*** Opening of Source material ***
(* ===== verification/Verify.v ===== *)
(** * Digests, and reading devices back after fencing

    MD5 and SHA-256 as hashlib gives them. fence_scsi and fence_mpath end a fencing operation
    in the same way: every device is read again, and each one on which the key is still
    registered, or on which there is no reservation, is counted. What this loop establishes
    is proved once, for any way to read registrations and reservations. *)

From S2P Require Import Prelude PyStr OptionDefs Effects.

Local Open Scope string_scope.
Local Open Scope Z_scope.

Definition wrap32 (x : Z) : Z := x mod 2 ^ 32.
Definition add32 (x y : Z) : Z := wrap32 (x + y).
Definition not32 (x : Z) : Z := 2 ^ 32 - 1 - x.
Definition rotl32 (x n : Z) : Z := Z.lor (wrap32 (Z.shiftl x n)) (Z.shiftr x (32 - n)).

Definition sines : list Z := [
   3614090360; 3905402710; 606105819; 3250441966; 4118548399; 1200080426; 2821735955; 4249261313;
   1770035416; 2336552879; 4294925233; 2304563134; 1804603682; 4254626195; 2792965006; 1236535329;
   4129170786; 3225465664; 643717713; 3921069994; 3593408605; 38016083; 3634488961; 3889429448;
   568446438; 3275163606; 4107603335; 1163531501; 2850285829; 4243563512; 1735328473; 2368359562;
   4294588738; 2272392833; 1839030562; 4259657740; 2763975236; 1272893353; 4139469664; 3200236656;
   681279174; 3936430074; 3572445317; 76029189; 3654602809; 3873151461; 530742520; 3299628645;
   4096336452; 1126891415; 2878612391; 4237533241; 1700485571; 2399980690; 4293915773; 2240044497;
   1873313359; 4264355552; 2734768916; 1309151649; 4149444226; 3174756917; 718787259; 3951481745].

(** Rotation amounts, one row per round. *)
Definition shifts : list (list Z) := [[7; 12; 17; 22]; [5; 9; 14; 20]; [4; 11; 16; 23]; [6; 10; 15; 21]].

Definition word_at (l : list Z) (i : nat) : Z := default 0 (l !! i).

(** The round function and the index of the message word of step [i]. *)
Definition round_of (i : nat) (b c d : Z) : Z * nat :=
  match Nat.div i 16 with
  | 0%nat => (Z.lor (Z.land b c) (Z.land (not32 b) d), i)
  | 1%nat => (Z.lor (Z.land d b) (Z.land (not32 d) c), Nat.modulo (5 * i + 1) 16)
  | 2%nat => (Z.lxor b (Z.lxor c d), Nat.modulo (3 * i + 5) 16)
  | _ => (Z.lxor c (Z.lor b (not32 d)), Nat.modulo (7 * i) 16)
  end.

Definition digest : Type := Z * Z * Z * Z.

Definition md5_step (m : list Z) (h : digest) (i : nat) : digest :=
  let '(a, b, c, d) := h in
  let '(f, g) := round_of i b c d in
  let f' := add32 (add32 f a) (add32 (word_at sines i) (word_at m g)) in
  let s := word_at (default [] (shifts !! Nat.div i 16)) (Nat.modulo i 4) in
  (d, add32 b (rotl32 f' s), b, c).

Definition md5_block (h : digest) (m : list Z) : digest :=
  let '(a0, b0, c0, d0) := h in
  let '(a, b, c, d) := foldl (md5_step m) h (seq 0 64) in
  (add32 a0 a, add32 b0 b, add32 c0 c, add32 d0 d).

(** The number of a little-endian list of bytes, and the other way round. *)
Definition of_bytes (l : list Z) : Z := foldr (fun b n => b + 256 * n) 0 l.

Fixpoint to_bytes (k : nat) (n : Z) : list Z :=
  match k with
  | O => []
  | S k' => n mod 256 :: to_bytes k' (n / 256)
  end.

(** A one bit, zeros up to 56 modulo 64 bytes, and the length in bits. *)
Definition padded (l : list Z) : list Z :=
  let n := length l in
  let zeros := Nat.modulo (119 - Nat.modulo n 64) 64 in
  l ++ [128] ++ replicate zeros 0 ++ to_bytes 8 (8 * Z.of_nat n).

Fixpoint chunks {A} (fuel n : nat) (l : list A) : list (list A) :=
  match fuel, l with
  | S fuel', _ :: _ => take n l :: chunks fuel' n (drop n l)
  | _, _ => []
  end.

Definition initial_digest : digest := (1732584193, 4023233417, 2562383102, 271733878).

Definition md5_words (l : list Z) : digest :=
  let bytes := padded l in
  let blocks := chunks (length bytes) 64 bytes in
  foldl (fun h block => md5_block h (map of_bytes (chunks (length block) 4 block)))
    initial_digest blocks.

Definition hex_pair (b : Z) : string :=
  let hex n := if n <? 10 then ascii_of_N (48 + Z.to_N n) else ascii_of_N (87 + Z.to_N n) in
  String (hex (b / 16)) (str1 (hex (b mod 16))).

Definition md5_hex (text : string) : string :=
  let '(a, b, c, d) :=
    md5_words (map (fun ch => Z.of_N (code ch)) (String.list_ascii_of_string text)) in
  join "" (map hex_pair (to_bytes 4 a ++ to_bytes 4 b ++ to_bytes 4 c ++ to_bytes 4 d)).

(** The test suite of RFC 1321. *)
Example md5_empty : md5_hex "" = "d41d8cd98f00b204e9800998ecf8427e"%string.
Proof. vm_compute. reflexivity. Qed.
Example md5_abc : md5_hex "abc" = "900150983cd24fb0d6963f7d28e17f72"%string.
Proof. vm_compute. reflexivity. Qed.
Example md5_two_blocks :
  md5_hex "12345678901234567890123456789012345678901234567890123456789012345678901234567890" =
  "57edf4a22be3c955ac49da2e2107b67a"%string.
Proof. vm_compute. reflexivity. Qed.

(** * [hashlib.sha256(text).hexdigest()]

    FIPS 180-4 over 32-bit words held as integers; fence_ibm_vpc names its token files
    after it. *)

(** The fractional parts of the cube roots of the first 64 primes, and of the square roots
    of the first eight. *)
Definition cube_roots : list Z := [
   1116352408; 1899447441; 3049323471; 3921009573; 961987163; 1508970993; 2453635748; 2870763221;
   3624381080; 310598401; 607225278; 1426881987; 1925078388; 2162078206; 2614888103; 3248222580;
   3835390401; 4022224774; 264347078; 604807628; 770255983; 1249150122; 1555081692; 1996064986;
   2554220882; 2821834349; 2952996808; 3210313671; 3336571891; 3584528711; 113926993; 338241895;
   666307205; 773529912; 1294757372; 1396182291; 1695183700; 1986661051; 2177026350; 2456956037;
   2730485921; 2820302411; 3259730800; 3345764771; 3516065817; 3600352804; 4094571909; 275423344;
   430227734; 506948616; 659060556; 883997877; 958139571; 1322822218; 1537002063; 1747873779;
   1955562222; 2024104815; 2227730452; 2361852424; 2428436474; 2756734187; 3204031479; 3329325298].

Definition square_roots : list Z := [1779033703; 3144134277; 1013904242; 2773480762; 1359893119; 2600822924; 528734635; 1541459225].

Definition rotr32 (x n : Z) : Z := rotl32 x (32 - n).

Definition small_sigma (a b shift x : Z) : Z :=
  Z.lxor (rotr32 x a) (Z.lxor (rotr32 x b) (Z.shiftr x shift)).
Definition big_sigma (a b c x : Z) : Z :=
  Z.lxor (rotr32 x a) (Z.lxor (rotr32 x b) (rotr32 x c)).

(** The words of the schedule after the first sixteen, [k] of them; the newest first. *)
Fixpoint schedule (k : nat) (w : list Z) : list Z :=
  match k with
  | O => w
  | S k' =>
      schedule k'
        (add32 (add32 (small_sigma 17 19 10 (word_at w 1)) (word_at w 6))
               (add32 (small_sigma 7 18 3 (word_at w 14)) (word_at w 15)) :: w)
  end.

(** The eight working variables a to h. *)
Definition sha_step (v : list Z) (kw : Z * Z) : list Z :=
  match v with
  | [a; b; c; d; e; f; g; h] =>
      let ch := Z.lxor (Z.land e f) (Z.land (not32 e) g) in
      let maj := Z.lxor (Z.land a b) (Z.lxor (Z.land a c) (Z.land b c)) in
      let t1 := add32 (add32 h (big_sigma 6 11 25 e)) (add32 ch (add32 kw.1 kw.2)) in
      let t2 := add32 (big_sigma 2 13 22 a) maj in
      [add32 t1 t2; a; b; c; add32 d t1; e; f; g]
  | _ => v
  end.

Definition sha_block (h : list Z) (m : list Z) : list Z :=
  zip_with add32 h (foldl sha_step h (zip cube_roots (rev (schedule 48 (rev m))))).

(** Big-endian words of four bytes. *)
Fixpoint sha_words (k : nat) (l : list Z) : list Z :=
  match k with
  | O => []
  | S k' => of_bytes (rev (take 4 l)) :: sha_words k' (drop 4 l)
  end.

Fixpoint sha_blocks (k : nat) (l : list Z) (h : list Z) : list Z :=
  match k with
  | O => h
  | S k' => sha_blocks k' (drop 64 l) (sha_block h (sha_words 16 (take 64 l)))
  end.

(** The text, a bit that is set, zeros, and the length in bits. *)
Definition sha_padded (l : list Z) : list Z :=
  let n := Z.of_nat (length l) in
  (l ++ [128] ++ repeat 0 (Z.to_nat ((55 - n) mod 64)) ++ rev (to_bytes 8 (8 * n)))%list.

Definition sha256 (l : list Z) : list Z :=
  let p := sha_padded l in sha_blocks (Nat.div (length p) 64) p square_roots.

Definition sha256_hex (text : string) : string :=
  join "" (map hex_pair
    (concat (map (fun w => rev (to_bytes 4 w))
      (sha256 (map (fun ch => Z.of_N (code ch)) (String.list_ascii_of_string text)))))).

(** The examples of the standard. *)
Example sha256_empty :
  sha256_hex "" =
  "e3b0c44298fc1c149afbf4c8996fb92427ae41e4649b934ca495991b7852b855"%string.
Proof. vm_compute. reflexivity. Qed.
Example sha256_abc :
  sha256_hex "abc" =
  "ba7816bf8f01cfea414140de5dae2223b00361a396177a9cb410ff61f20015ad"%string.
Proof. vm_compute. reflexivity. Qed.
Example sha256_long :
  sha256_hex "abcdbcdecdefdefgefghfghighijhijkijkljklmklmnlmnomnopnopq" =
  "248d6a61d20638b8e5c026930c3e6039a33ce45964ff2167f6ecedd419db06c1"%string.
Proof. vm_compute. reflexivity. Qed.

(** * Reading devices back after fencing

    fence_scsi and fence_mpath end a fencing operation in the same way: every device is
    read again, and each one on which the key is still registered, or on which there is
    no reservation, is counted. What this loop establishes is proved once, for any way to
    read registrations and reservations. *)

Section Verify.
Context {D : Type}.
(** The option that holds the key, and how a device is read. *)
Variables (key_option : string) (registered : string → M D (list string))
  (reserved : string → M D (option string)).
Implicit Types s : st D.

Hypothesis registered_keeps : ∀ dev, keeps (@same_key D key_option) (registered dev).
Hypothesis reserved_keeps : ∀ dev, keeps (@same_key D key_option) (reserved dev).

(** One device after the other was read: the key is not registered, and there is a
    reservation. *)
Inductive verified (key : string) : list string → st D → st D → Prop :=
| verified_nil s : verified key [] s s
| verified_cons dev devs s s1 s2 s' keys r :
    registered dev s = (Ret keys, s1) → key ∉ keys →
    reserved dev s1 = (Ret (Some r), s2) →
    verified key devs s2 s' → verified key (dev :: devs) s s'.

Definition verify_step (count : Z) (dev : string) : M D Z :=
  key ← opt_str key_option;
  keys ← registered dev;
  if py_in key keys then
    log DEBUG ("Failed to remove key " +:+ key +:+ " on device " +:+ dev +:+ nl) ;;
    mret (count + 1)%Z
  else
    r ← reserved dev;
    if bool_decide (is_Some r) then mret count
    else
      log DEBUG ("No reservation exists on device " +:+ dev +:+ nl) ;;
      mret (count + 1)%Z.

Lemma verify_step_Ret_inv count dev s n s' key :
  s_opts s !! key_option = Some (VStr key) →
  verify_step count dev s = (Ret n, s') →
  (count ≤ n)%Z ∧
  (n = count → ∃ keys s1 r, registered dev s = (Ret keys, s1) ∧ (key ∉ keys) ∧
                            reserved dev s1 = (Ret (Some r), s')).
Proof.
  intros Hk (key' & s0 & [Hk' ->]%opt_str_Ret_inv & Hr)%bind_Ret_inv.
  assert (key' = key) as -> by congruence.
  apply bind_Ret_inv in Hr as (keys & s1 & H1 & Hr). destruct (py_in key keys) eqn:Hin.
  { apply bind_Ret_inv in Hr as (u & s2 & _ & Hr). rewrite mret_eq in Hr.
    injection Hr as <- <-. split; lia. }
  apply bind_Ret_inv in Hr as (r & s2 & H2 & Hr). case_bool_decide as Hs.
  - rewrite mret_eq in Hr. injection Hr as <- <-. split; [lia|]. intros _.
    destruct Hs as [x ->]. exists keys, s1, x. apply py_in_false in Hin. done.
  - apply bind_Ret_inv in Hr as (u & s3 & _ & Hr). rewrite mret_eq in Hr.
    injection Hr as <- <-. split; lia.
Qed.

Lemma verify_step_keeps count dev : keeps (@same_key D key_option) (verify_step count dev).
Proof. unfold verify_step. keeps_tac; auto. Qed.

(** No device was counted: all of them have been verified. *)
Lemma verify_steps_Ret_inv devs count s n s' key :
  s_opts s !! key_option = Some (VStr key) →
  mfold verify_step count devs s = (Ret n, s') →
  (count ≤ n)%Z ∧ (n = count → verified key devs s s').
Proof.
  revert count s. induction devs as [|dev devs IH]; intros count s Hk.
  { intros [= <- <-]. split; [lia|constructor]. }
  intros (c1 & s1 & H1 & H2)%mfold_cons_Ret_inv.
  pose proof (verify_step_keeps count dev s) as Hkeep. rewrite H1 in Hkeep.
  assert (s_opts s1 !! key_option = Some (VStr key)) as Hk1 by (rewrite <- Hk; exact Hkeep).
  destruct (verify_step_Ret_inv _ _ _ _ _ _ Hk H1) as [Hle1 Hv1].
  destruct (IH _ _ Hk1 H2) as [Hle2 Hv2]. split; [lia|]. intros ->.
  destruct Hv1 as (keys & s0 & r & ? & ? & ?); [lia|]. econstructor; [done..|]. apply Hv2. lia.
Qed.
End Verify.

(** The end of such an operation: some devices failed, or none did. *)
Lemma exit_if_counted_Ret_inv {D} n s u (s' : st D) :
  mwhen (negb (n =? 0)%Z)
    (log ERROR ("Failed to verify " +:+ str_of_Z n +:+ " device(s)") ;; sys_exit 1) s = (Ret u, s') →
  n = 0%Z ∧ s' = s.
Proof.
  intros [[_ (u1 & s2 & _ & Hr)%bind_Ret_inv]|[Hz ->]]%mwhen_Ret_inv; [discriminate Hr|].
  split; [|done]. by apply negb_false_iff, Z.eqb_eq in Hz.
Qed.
*** Close of Source material ***
Task directions. Exactly as they appear, retype the lines from the start of the records through the line containing "568446438; 3275163606; 4107603335;".

Answer to this problem.
(* ===== verification/Verify.v ===== *)
(** * Digests, and reading devices back after fencing

    MD5 and SHA-256 as hashlib gives them. fence_scsi and fence_mpath end a fencing operation
    in the same way: every device is read again, and each one on which the key is still
    registered, or on which there is no reservation, is counted. What this loop establishes
    is proved once, for any way to read registrations and reservations. *)

From S2P Require Import Prelude PyStr OptionDefs Effects.

Local Open Scope string_scope.
Local Open Scope Z_scope.

Definition wrap32 (x : Z) : Z := x mod 2 ^ 32.
Definition add32 (x y : Z) : Z := wrap32 (x + y).
Definition not32 (x : Z) : Z := 2 ^ 32 - 1 - x.
Definition rotl32 (x n : Z) : Z := Z.lor (wrap32 (Z.shiftl x n)) (Z.shiftr x (32 - n)).

Definition sines : list Z := [
   3614090360; 3905402710; 606105819; 3250441966; 4118548399; 1200080426; 2821735955; 4249261313;
   1770035416; 2336552879; 4294925233; 2304563134; 1804603682; 4254626195; 2792965006; 1236535329;
   4129170786; 3225465664; 643717713; 3921069994; 3593408605; 38016083; 3634488961; 3889429448;
   568446438; 3275163606; 4107603335; 1163531501; 2850285829; 4243563512; 1735328473; 2368359562;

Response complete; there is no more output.